Polar Lights on Uranus

Polar Lights on Uranus

On the first day of the 15th annual European Space Weather Week, this photo from the Hubble Space Telescope perfectly demonstrates the amazing phenomenon of celestial weather in the outer regions of the solar system. Here is the aurora of Uranus.

Auroras (northern lights) - a relatively familiar form of space weather for the Earth, which is constantly observed on other planets. The northern and southern aurora of the Earth show bright ripples of waves of light that color the sky in shades of green, red, violet and blue.

These amazing events are created when streams of energetic charged particles enter the upper layers of the Earth’s atmosphere at a height of up to several hundred kilometers and come into contact with atoms and molecules of oxygen and nitrogen. As a result, photons are released at certain visible wavelengths or colors (green and red for oxygen, blue and violet for nitrogen).

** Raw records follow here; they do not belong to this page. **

(** * Pharmaceutical ledger: a shallow embedding of [main.py]

    The development follows the Python source top-down: the library
    functions the program calls ([hashlib.sha256], [json.dumps],
    [csv.writer], [str.encode], [print], [time.ctime], the [os] file
    queries), then the [Block] class, then the [PharmaBlockChain] class,
    then the theorems about them.

    Python strings are modelled by Rocq strings, one character per code
    point in the range 0..255; Python integers by [Z]. *)

From Stdlib Require Import ZArith List String Ascii Lia Permutation Bool.
From Stdlib Require Import DecimalString.
From Stdlib Require Import Init.Byte.
From stdpp Require Import gmap strings.
Import ListNotations.

Local Open Scope string_scope.
Local Open Scope list_scope.
Local Open Scope Z_scope.

(** ** hashlib.sha256 (FIPS 180-4) *)

Module SHA256.

Definition w32 (x : Z) : Z := Z.land x 0xFFFFFFFF.
Definition add32 (x y : Z) : Z := w32 (x + y).
Definition rotr (n x : Z) : Z :=
  Z.lor (Z.shiftr x n) (w32 (Z.shiftl x (32 - n))).
Definition not32 (x : Z) : Z := Z.lxor x 0xFFFFFFFF.

Definition Ch (x y z : Z) := Z.lxor (Z.land x y) (Z.land (not32 x) z).
Definition Maj (x y z : Z) :=
  Z.lxor (Z.lxor (Z.land x y) (Z.land x z)) (Z.land y z).
Definition bsig0 x := Z.lxor (Z.lxor (rotr 2 x) (rotr 13 x)) (rotr 22 x).
Definition bsig1 x := Z.lxor (Z.lxor (rotr 6 x) (rotr 11 x)) (rotr 25 x).
Definition ssig0 x := Z.lxor (Z.lxor (rotr 7 x) (rotr 18 x)) (Z.shiftr x 3).
Definition ssig1 x := Z.lxor (Z.lxor (rotr 17 x) (rotr 19 x)) (Z.shiftr x 10).

(** The round constants and the initial hash value are the first 32 bits of
    the fractional parts of the cube roots, resp. square roots, of the first
    primes. [int_root k bits x] is the integer [k]-th root of [x], found bit
    by bit from bit [bits - 1] down. *)
Fixpoint int_root_from (k : Z) (bits : nat) (x r : Z) : Z :=
  match bits with
  | O => r
  | S b =>
      let c := Z.lor r (Z.shiftl 1 (Z.of_nat b)) in
      int_root_from k b x (if c ^ k <=? x then c else r)
  end.

Definition frac_root (k p : Z) : Z :=
  w32 (int_root_from k 40 (Z.shiftl p (32 * k)) 0).

Definition is_prime (n : Z) : bool :=
  (2 <=? n)
  && forallb (fun d => negb (n mod Z.of_nat d =? 0)) (seq 2 (Z.to_nat n - 2)).

Definition primes_below (n : nat) : list Z :=
  filter is_prime (map Z.of_nat (seq 0 n)).

Definition K : list Z :=
  Eval vm_compute in map (frac_root 3) (firstn 64 (primes_below 312)).

Definition IV : list Z :=
  Eval vm_compute in map (frac_root 2) (firstn 8 (primes_below 20)).

(** Big-endian bytes of a [n]-byte quantity. *)
Fixpoint be_bytes (n : nat) (x : Z) : list Z :=
  match n with
  | O => []
  | S m => Z.land (Z.shiftr x (8 * Z.of_nat m)) 0xFF :: be_bytes m x
  end.

Definition be_word (bs : list Z) : Z :=
  fold_left (fun acc b => Z.lor (Z.shiftl acc 8) b) bs 0.

(** Message padding: a one bit, zero bytes up to 56 mod 64, then the bit
    length on eight bytes. *)
Definition pad (msg : list Z) : list Z :=
  let l := Z.of_nat (List.length msg) in
  let zeros := Z.to_nat ((55 - l) mod 64) in
  msg ++ 0x80 :: repeat 0 zeros ++ be_bytes 8 (8 * l).

(** [chunks fuel n l] cuts [l] into pieces of [n] elements. *)
Fixpoint chunks {A} (fuel n : nat) (l : list A) : list (list A) :=
  match fuel, l with
  | O, _ | _, [] => []
  | S f, _ => firstn n l :: chunks f n (skipn n l)
  end.

Definition words_of_block (blk : list Z) : list Z :=
  map be_word (chunks 16 4 blk).

(** The schedule is kept as a sliding window of sixteen words: its head is
    W[t], and the word entering at the back is W[t+16]. *)
Definition next_word (win : list Z) : Z :=
  add32 (add32 (add32 (ssig1 (nth 14 win 0)) (nth 9 win 0))
               (ssig0 (nth 1 win 0)))
        (nth 0 win 0).

Record regs := Regs { ra : Z; rb : Z; rc : Z; rd : Z;
                      re : Z; rf : Z; rg : Z; rh : Z }.

Definition round (st : regs * list Z) (k : Z) : regs * list Z :=
  let '(r, win) := st in
  let wt := nth 0 win 0 in
  let t1 := add32 (add32 (add32 (add32 (rh r) (bsig1 (re r)))
                                (Ch (re r) (rf r) (rg r))) k) wt in
  let t2 := add32 (bsig0 (ra r)) (Maj (ra r) (rb r) (rc r)) in
  (Regs (add32 t1 t2) (ra r) (rb r) (rc r) (add32 (rd r) t1) (re r) (rf r) (rg r),
   tl win ++ [next_word win]).

Definition regs_of (h : list Z) : regs :=
  Regs (nth 0 h 0) (nth 1 h 0) (nth 2 h 0) (nth 3 h 0)
       (nth 4 h 0) (nth 5 h 0) (nth 6 h 0) (nth 7 h 0).

Definition compress (h : list Z) (blk : list Z) : list Z :=
  let r0 := regs_of h in
  let r := fst (fold_left round K (r0, words_of_block blk)) in
  [add32 (ra r0) (ra r); add32 (rb r0) (rb r); add32 (rc r0) (rc r);
   add32 (rd r0) (rd r); add32 (re r0) (re r); add32 (rf r0) (rf r);
   add32 (rg r0) (rg r); add32 (rh r0) (rh r)].

Definition byte_to_Z (b : byte) : Z := Z.of_N (Byte.to_N b).
Definition Z_to_byte (z : Z) : byte :=
  match Byte.of_N (Z.to_N z) with Some b => b | None => x00 end.

(** [hashlib.sha256(data).digest()] *)
Definition digest (data : list byte) : list byte :=
  let padded := pad (map byte_to_Z data) in
  let blocks := chunks (List.length padded) 64 padded in
  map Z_to_byte (flat_map (be_bytes 4) (fold_left compress blocks IV)).

Definition hex_digit (n : Z) : ascii :=
  ascii_of_nat (Z.to_nat (if n <? 10 then 48 + n else 87 + n)).

Definition hex_of_byte (b : byte) : string :=
  let z := byte_to_Z b in
  String (hex_digit (Z.shiftr z 4)) (String (hex_digit (Z.land z 15)) EmptyString).

(** [hashlib.sha256(data).hexdigest()] *)
Definition hexdigest (data : list byte) : string :=
  fold_right (fun b acc => hex_of_byte b +:+ acc) EmptyString (digest data).

End SHA256.

(** ** Python values

    The values a payload can hold and [json.dumps] can serialise: [None],
    booleans, integers, strings, lists, and dictionaries with string keys.
    A dictionary is the list of its items in insertion order; its keys are
    pairwise distinct ([wf_val]). *)

#[local] Set Warnings "-register-all".

Inductive pyval :=
| PyNone
| PyBool (b : bool)
| PyInt (z : Z)
| PyStr (s : string)
| PyList (l : list pyval)
| PyDict (d : list (string * pyval)).

Abbreviation pydict := (list (string * pyval)).

(** No key occurs twice, at any depth. *)
Fixpoint wf_val (v : pyval) : Prop :=
  match v with
  | PyList l => fold_right (fun x acc => wf_val x /\ acc) True l
  | PyDict d =>
      NoDup (map fst d) /\ fold_right (fun kv acc => wf_val (snd kv) /\ acc) True d
  | _ => True
  end.

(** [d.get(key, default)] *)
Fixpoint dict_get (d : pydict) (key : string) (default : pyval) : pyval :=
  match d with
  | [] => default
  | (k, v) :: rest => if String.eqb k key then v else dict_get rest key default
  end.

(** [sep.join(parts)] *)
Fixpoint join (sep : string) (parts : list string) : string :=
  match parts with
  | [] => EmptyString
  | [p] => p
  | p :: rest => p +:+ sep +:+ join sep rest
  end.

Definition chr (n : Z) : ascii := ascii_of_nat (Z.to_nat n).
Definition ord (c : ascii) : Z := Z.of_nat (nat_of_ascii c).
Definition char_str (n : Z) : string := String (chr n) EmptyString.

Definition DQUOTE : string := char_str 34.
Definition SQUOTE : string := char_str 39.
Definition BACKSLASH : string := char_str 92.
Definition CRLF : string := String (chr 13) (String (chr 10) EmptyString).

(** [repr] of an [int] *)
Definition int_repr (z : Z) : string := NilZero.string_of_int (Z.to_int z).

(** [needle in hay] for strings *)
Fixpoint str_contains (needle hay : string) : bool :=
  String.prefix needle hay
  || match hay with
     | EmptyString => false
     | String _ rest => str_contains needle rest
     end.

Definition has_char (n : Z) (s : string) : bool :=
  existsb (fun c => ord c =? n) (list_ascii_of_string s).

Definition concat_map (f : ascii -> string) (s : string) : string :=
  fold_right (fun c acc => f c +:+ acc) EmptyString (list_ascii_of_string s).

Fixpoint hex_digits (n : nat) (x : Z) : string :=
  match n with
  | O => EmptyString
  | S m => String (SHA256.hex_digit (Z.land (Z.shiftr x (4 * Z.of_nat m)) 15))
                  (hex_digits m x)
  end.

(** ** json.dumps(obj, sort_keys=True)

    Default options otherwise: [ensure_ascii=True], separators [", "] and
    [": "], no indentation. *)

Definition json_escape (c : ascii) : string :=
  let n := ord c in
  if n =? 34 then BACKSLASH +:+ DQUOTE
  else if n =? 92 then BACKSLASH +:+ BACKSLASH
  else if n =? 10 then BACKSLASH +:+ "n"
  else if n =? 13 then BACKSLASH +:+ "r"
  else if n =? 9 then BACKSLASH +:+ "t"
  else if n =? 8 then BACKSLASH +:+ "b"
  else if n =? 12 then BACKSLASH +:+ "f"
  else if (32 <=? n) && (n <=? 126) then String c EmptyString
  else BACKSLASH +:+ "u" +:+ hex_digits 4 n.

Definition json_string (s : string) : string :=
  DQUOTE +:+ concat_map json_escape s +:+ DQUOTE.

(** [sorted(d.items())]: the keys of a dictionary are distinct, so the order
    of the items is the order of their keys, code point by code point. *)
Fixpoint insert_item {A} (x : string * A) (l : list (string * A))
  : list (string * A) :=
  match l with
  | [] => [x]
  | y :: rest =>
      if String.leb (fst x) (fst y) then x :: l else y :: insert_item x rest
  end.

Definition sorted_items {A} (l : list (string * A)) : list (string * A) :=
  fold_right insert_item [] l.

Definition json_item (kv : string * string) : string :=
  json_string (fst kv) +:+ ": " +:+ snd kv.

(** The encoder sorts the items of a dictionary and then encodes each value;
    encoding has no effect, so the values are encoded here before the items
    are put in order. *)
Fixpoint json_dumps (v : pyval) : string :=
  match v with
  | PyNone => "null"
  | PyBool true => "true"
  | PyBool false => "false"
  | PyInt z => int_repr z
  | PyStr s => json_string s
  | PyList l => "[" +:+ join ", " (map json_dumps l) +:+ "]"
  | PyDict d =>
      "{" +:+ join ", " (map json_item
                (sorted_items (map (fun kv => (fst kv, json_dumps (snd kv))) d)))
          +:+ "}"
  end.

Hubble observed the aurora of Uranus at different times: in 2011, the telescope was the first to display this phenomenon from terrestrial surroundings, and in 2012 and 2014 it added data beyond the visible light. In a specific observation of 2014, scientists were able to determine that the twinkling auroras of the planet rotate with Uranus. Observations also made it possible to detect the magnetic poles of the planet and to track two interplanetary impacts propagating through the solar system. These shakes are caused by powerful bursts of material ejected by the stellar solar wind — a continuous stream of charged particles from the star.

In the photo, auroras are visible as bright white spots on the blue surface of the planet, combining optical and UV observations of the Hubble telescope with archive data from the Voyager-2 spacecraft. Voyager 2 was the first and last visitor to Uranus to rush past the planet in January 1986, and also past Neptune in August 1989.